[TASK ITEM] Copy the records below exactly. Include all of them.
-------
Lemma main_records_isolated_witness :
  exists avatar,
    console (main sampleWorld) =
      [greeting;
       ConsoleLogJson
         (VObject
            [("ens", VString "vitalik.eth");
             ("address", VString vitalik);
             ("records",
              VObject
                [("text",
                  VObject [("avatar", avatar); ("email", VNull);
                           ("url", VString "");
                           ("description", VString "hello")]);
                 ("addr", VObject [("ETH", VString vitalik)]);
                 ("contentHash", VString "ipfs://QmContent")])])].
Proof.
  eexists.
  exact (proj1 (main_records_isolated sampleWorld sampleProvider (Some vitalik)
                  sampleResolver (fun _ => Ok (Some vitalik))
                  (Ok (Some "ipfs://QmContent"))
                  eq_refl eq_refl eq_refl eq_refl eq_refl)).
Defined.

End ScriptFacts.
-------
[SOLUTION]
Lemma main_records_isolated_witness :
  exists avatar,
    console (main sampleWorld) =
      [greeting;
       ConsoleLogJson
         (VObject
            [("ens", VString "vitalik.eth");
             ("address", VString vitalik);
             ("records",
              VObject
                [("text",
                  VObject [("avatar", avatar); ("email", VNull);
                           ("url", VString "");
                           ("description", VString "hello")]);
                 ("addr", VObject [("ETH", VString vitalik)]);
                 ("contentHash", VString "ipfs://QmContent")])])].
Proof.
  eexists.
  exact (proj1 (main_records_isolated sampleWorld sampleProvider (Some vitalik)
                  sampleResolver (fun _ => Ok (Some vitalik))
                  (Ok (Some "ipfs://QmContent"))
                  eq_refl eq_refl eq_refl eq_refl eq_refl)).
Defined.

End ScriptFacts.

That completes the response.